To do
Please take the lines from the one holding "now destruct covered." through the one holding "assert (H1 : 0" in the data below and copy them exactly.

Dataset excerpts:
--------------------------------------------------

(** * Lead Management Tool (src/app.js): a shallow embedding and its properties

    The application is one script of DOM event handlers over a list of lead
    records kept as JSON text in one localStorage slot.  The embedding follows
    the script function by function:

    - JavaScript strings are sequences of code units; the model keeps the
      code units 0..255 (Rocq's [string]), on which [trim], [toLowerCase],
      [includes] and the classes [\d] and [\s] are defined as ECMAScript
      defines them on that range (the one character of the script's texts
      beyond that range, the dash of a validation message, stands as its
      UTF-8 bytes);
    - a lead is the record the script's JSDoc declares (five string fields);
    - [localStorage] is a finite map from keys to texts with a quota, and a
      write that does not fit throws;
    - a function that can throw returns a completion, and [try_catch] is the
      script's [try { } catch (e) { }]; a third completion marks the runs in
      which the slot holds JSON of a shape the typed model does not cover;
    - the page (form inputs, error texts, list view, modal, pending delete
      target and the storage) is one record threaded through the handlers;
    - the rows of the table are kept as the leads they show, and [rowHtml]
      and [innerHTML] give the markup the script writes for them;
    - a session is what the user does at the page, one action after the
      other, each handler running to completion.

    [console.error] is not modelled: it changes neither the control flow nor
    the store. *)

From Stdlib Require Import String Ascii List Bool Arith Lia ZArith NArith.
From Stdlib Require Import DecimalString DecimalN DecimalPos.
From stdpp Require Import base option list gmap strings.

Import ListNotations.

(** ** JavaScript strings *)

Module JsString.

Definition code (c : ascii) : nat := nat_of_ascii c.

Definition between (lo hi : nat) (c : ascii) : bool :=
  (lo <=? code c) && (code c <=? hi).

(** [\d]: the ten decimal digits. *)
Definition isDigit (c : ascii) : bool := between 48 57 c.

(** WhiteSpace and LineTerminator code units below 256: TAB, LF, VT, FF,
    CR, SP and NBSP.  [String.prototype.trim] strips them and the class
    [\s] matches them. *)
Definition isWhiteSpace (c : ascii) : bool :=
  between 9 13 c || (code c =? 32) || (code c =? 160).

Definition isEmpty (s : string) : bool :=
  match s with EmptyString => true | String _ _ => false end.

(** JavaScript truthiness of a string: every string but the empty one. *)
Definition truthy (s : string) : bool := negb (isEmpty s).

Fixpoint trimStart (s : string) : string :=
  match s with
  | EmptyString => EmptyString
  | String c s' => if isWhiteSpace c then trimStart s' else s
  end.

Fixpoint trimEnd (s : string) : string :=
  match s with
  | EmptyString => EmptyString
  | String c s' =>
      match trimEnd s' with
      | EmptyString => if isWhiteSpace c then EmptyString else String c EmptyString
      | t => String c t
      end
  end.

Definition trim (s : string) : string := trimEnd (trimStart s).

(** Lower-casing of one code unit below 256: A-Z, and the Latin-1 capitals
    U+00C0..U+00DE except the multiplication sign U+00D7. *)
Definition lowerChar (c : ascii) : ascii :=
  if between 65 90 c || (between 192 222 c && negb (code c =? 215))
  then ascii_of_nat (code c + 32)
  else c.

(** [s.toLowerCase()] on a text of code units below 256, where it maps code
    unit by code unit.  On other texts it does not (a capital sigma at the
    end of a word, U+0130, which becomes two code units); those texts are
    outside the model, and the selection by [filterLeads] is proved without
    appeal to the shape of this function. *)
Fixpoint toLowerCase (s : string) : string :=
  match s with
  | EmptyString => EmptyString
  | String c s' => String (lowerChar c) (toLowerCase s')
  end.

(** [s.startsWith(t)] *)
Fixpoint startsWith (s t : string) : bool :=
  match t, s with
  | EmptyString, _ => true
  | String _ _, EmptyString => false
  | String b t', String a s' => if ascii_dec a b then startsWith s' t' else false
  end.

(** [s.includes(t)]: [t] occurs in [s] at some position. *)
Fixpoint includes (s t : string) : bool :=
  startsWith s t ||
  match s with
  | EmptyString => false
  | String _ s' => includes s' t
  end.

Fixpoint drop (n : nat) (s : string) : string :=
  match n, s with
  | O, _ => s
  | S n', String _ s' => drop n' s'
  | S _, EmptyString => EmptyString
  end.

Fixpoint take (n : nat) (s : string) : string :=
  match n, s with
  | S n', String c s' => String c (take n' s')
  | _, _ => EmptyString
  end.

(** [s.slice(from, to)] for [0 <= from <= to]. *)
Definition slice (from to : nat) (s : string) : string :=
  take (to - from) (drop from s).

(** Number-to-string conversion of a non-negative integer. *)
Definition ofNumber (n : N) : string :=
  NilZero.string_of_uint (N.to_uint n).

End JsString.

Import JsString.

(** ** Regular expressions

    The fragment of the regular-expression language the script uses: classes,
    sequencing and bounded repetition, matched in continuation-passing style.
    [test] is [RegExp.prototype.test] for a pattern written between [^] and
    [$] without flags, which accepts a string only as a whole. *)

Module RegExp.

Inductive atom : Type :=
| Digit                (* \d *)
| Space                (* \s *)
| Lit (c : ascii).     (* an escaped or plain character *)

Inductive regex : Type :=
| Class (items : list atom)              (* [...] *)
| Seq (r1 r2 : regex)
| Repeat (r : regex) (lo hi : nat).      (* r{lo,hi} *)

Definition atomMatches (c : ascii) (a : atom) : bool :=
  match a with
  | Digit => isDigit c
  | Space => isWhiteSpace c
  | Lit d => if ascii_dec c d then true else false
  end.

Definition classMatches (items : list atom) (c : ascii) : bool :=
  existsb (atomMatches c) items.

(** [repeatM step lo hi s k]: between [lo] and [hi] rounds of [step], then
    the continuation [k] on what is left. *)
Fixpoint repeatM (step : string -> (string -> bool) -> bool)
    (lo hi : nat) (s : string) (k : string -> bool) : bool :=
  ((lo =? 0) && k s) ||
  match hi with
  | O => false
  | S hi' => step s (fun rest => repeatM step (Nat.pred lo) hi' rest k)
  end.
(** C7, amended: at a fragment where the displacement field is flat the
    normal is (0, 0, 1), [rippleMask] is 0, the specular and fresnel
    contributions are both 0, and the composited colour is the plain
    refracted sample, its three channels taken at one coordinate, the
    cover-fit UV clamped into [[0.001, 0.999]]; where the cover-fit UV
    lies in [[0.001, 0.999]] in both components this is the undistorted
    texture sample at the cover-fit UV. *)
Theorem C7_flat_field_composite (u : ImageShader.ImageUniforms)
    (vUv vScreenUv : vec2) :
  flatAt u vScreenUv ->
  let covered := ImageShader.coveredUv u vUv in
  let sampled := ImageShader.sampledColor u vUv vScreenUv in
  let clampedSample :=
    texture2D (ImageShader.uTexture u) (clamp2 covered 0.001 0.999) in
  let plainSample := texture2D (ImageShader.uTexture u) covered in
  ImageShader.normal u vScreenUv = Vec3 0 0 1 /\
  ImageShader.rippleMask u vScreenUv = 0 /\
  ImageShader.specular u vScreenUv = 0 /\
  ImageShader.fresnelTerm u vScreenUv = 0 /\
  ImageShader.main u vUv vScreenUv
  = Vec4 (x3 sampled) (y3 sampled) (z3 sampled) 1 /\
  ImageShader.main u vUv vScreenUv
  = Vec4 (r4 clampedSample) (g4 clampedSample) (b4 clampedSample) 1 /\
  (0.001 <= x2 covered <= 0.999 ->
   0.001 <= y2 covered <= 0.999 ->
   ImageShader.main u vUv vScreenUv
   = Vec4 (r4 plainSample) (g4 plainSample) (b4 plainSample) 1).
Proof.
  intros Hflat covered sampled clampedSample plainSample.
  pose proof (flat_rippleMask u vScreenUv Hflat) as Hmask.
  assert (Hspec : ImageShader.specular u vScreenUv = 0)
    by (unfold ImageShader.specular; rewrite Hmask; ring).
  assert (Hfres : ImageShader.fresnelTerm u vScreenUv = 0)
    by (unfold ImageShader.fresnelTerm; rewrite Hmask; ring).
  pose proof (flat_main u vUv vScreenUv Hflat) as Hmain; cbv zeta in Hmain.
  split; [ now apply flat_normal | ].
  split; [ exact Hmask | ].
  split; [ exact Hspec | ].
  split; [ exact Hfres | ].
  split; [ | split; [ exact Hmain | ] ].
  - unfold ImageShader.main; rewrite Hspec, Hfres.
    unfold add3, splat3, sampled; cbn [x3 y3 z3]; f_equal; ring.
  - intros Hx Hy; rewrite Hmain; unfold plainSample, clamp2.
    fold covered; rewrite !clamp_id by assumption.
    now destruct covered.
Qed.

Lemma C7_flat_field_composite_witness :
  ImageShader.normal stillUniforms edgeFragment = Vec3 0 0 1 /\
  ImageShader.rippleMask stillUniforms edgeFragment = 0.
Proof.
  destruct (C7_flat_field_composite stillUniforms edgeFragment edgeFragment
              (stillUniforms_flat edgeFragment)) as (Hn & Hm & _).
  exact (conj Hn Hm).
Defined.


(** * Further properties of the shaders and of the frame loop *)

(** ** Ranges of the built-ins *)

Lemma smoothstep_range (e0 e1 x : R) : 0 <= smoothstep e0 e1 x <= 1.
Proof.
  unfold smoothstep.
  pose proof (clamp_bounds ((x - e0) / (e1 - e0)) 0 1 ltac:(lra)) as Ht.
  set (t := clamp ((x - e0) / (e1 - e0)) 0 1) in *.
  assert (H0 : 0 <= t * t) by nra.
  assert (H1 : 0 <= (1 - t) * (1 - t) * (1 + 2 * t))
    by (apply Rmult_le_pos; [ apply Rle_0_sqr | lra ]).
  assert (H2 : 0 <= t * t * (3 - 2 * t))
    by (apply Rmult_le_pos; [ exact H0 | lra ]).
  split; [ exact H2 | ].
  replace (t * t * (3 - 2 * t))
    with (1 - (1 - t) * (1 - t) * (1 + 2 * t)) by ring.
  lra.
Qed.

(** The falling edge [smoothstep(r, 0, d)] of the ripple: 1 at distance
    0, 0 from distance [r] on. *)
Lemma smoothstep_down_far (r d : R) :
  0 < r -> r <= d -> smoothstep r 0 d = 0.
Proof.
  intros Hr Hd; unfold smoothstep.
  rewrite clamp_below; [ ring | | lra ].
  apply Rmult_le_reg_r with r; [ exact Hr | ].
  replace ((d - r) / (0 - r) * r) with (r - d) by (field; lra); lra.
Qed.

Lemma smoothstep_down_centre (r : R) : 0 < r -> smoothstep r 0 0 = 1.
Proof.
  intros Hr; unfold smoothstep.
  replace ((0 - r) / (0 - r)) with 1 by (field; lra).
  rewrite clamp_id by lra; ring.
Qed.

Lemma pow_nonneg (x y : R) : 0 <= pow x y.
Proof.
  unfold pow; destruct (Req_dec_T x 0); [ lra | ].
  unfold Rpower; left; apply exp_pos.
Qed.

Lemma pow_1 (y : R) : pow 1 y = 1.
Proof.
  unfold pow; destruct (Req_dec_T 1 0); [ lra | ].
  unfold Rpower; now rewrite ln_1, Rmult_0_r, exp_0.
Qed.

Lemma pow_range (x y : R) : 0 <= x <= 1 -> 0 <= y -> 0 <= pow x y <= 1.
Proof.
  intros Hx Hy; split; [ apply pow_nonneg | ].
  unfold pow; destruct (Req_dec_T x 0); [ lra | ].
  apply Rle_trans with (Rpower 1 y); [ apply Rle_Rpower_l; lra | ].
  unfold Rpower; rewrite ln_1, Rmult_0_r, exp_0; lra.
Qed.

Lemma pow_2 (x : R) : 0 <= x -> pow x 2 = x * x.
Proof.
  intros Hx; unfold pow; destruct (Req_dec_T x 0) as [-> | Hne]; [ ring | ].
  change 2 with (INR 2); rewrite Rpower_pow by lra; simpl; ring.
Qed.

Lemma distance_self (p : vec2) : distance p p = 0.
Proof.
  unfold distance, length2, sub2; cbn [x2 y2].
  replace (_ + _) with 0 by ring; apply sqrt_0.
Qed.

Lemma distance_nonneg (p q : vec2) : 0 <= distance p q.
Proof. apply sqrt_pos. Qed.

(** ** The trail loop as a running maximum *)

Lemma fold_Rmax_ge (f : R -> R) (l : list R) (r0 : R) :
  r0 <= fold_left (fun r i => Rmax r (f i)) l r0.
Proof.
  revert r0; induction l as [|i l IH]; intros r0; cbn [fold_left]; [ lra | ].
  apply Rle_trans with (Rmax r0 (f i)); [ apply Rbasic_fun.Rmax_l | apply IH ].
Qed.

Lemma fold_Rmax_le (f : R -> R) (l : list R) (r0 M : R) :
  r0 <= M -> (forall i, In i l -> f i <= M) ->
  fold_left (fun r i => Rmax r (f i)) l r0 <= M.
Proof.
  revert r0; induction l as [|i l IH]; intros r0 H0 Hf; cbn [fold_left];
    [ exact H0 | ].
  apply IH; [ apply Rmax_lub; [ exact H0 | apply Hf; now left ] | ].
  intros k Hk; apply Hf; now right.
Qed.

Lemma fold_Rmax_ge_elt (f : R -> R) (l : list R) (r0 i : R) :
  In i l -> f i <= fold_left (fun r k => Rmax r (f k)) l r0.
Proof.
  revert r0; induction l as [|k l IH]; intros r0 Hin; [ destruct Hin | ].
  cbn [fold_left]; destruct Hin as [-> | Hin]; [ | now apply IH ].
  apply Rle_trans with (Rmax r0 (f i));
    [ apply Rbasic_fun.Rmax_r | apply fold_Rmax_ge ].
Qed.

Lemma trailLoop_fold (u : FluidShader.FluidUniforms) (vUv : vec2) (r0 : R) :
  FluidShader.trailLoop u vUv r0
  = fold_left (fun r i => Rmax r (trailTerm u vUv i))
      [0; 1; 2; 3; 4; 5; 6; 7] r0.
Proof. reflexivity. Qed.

--------------------------------------------------

Answer box
    now destruct covered.
Qed.

Lemma C7_flat_field_composite_witness :
  ImageShader.normal stillUniforms edgeFragment = Vec3 0 0 1 /\
  ImageShader.rippleMask stillUniforms edgeFragment = 0.
Proof.
  destruct (C7_flat_field_composite stillUniforms edgeFragment edgeFragment
              (stillUniforms_flat edgeFragment)) as (Hn & Hm & _).
  exact (conj Hn Hm).
Defined.


(** * Further properties of the shaders and of the frame loop *)

(** ** Ranges of the built-ins *)

Lemma smoothstep_range (e0 e1 x : R) : 0 <= smoothstep e0 e1 x <= 1.
Proof.
  unfold smoothstep.
  pose proof (clamp_bounds ((x - e0) / (e1 - e0)) 0 1 ltac:(lra)) as Ht.
  set (t := clamp ((x - e0) / (e1 - e0)) 0 1) in *.
  assert (H0 : 0 <= t * t) by nra.
  assert (H1 : 0 <= (1 - t) * (1 - t) * (1 + 2 * t))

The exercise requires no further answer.